In 1815 during his trip to England, Clerc met Thomas Hopkins Gallaudet, a young American layer and theologian, who was interested in the problems of education and the methods for teaching the deaf. He was a personal friend of a deaf girl Alice Cogswell and was aware about the difficulties of the deaf who wanted to study in America. A year later, Clerc and Gallaudet met again in Paris, and Gallaudet asked Clerc to go with him to America and open a school for the deaf. Clerc could not reject this offer, and in June 1816 they headed to America together. During the 52-day trip, Gallaudet studied the sign language with the help of Clerc, in return helping the French to learn more about reading and writing in English.

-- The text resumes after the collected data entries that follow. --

(** [big.Int.Bytes]: the absolute value, big-endian, no leading zero. *)
Definition byte_len (z : Z) : nat :=
  if z =? 0 then 0%nat else Z.to_nat (Z.log2 z / 8 + 1).
Definition big_bytes (z : Z) : list Z := be_bytes (byte_len (Z.abs z)) (Z.abs z).

(** [copy(sig[end-len(b):end], b)]: a negative lower bound panics. *)
Definition copy_right (stop : nat) (b sig : list Z) : option (list Z) :=
  if (stop <? length b)%nat then None
  else Some (take (stop - length b) sig ++ b ++ drop stop sig).

Section Ops.
Context `{C : Crypto}.

(** [DewTx.SigningHash]: the digest is domain separated; an encoding error
    panics. *)
Definition SigningHash (tx : DewTx) : option Hash :=
  if negb (unsigned_encodable (unsignedRLP tx)) then None
  else
    let enc := rlp_encode (RList (unsigned_fields (unsignedRLP tx))) in
    let domain := Keccak256 (str_bytes DewTxDomainTag) in
    Some (Keccak256Hash (domain ++ enc)).

Definition DewTx_MarshalBinary (tx : DewTx) : res (list Z) :=
  if negb (signed_encodable (signedRLP tx)) then Err "rlp: cannot encode negative *big.Int"
  else Ok (DewTxType :: rlp_encode (signed_item (signedRLP tx))).

(** [DewTx.Hash], with the cached field it returns and fills. *)
Definition DewTx_Hash (tx : DewTx) : option Hash :=
  if negb (dtx_hash tx =? 0) then Some (dtx_hash tx)
  else match DewTx_MarshalBinary tx with
       | Err _ => None
       | Ok enc => Some (Keccak256Hash enc)
       end.

Definition cache_hash (tx : DewTx) (h : Hash) : DewTx :=
  mkDewTx (dtx_Version tx) (dtx_ChainID tx) (dtx_Nonce tx) (dtx_Sender tx) (dtx_Receiver tx)
    (dtx_Amount tx) (dtx_Fee tx) (dtx_Payload tx) (dtx_AccessList tx)
    (dtx_V tx) (dtx_R tx) (dtx_S tx) h.

(** The address loop of [UnmarshalBinary]. *)
Fixpoint decode_access (l : list (list Z)) : res (list Address) :=
  match l with
  | [] => Ok []
  | a :: l' =>
      if negb (length a =? 20)%nat then Err "types: dewtx access list address length"
      else let? al := decode_access l' in Ok (of_be a :: al)
  end.
End Ops.

(** [rlp.DecodeBytes] into [dewTxSignedRLP]. *)
Class DewTxCodec : Type := { rlp_decode_dewtx : list Z → res dewTxSignedRLP }.

(** The values the decoder yields: unsigned integers of their width and
    non-negative big integers. *)
Record raw_ok (r : dewTxSignedRLP) : Prop := {
  raw_version : 0 <= u_Version (s_unsigned r) < 2 ^ 32;
  raw_nonce : is_u64 (u_Nonce (s_unsigned r));
  raw_fee : is_u64 (u_Fee (s_unsigned r));
  raw_chain : 0 <= u_ChainID (s_unsigned r);
  raw_amount : 0 <= u_Amount (s_unsigned r);
  raw_sig : 0 <= s_YParity r ∧ 0 <= s_R r ∧ 0 <= s_S r;
  raw_sender : bytes_ok (u_Sender (s_unsigned r));
  raw_receiver : bytes_ok (u_Receiver (s_unsigned r));
  raw_payload : bytes_ok (u_Payload (s_unsigned r));
  raw_access : Forall bytes_ok (u_AccessList (s_unsigned r));
}.

Class DewTxCodecLaws (C : Crypto) (K : DewTxCodec) : Prop := {
  dewtx_decode_encode : ∀ r, raw_ok r → rlp_decode_dewtx (rlp_encode (signed_item r)) = Ok r;
  dewtx_decode_canonical : ∀ b r, rlp_decode_dewtx b = Ok r →
    raw_ok r ∧ rlp_encode (signed_item r) = b;
  dewtx_encode_nonempty : ∀ r, rlp_encode (signed_item r) ≠ [];
}.

Section Wire.
Context `{C : Crypto} `{K : DewTxCodec}.

Definition DewTx_UnmarshalBinary (b : list Z) : res DewTx :=
  if (length b <? 2)%nat || negb (bool_decide (head b = Some DewTxType)) then
    Err "types: not a DewTx (missing 0xdf prefix)"
  else
  let? raw := rlp_decode_dewtx (drop 1 b) in
  let u := s_unsigned raw in
  if negb (u_Version u =? DewTxVersion) then Err "types: unsupported DewTx version" else
  if negb (length (u_Sender u) =? 20)%nat || negb (length (u_Receiver u) =? 20)%nat then
    Err "types: dewtx address length"
  else
  let? al := decode_access (u_AccessList u) in
  if 2 ^ 256 <=? u_Amount u then Err "types: dewtx amount overflow" else
  Ok (mkDewTx (u_Version u) (Some (u_ChainID u)) (u_Nonce u) (of_be (u_Sender u))
        (of_be (u_Receiver u)) (Some (u_Amount u)) (u_Fee u) (u_Payload u) al
        (Some (s_YParity raw)) (Some (s_R raw)) (Some (s_S raw)) 0).

(** [SignDewTx] stores the signature before it checks that the key is the
    sender's; the transaction it leaves behind is the first component. *)
Definition SignDewTx (tx : DewTx) (key : PrivateKey) : option (DewTx * res unit) :=
  digest ← SigningHash tx;
  match Sign (hash_bytes digest) key with
  | Err e => Some (tx, Err e)
  | Ok sig =>
      let tx' := mkDewTx (dtx_Version tx) (dtx_ChainID tx) (dtx_Nonce tx) (dtx_Sender tx)
        (dtx_Receiver tx) (dtx_Amount tx) (dtx_Fee tx) (dtx_Payload tx) (dtx_AccessList tx)
        (Some (default 0 (sig !! 64%nat))) (Some (of_be (slice 0 32 sig)))
        (Some (of_be (slice 32 64 sig))) 0 in
      if negb (PubkeyToAddress key =? dtx_Sender tx) then
        Some (tx', Err "types: dewtx sender mismatch")
      else Some (tx', Ok tt)
  end.

(** The 65 bytes handed to [Ecrecover]. *)
Definition signature_bytes (r s v : Z) : option (res (list Z)) :=
  sig ← copy_right 32 (big_bytes r) (replicate 65 0);
  sig ← copy_right 64 (big_bytes s) sig;
  let v := u64 (Z.abs v) in
  if 1 <? v then Some (Err "types: dewtx invalid yParity")
  else Some (Ok (<[64%nat := v]> sig)).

Immediately upon the arrival, Clerc and Gallaudet started their promoting activities in order to raise the funds for the school. For seven months they were traveling around the country with lectures and speeches about deaf people and deaf education. They visited a great deal of cities, including New York, New Jersey, Philadelphia, Boston, where they were looking for financial support for their idea, as well as trying to select potential students for their school. Finally, in April 1817 they gathered around $12,000 from American public and received $5,000 from the Government. That money was enough for renting the premises of the American Asylum at Hartford, Connecticut, and opening the first school for the deaf.
In the first year there were only seven students in the school, and Alice Cogswell was one of those. But year by year, the number of students was increasing. Clerc continued his vivid public activities directed on popularization of his school and looking for sponsors. In January 1818, he appeared in American Congress, and in summer of that year he was introduced to American President Monroe, who expressed his sincere appreciation of the noble mission of the school. In 1820, the school received 23,000 acres of land from the government of Connecticut. This land was sold for $300,000 and the money was spent for constructing new buildings for the school, as well as for investments.
Laurent Clerc worked as a teacher in his school for forty-one year. During his life he helped to found a number of new educational establishments for the deaf in Alabama, Kentucky, Ohio, Illinois, Michigan and other states of our country. After his retirement in 1858, he continued the activities on advocating schooling for the deaf. He was an honorable guest and member of many educational organizations and foundations. In June 1869, Laurent Clerc passed away at the age of 83. His contribution in the development of deaf education and supporting deaf people is not limited by his teachings and advocacy. It also includes a series of innovations and modifications of the American Sign Language he created, using his knowledge of French language and great experience in deaf communication.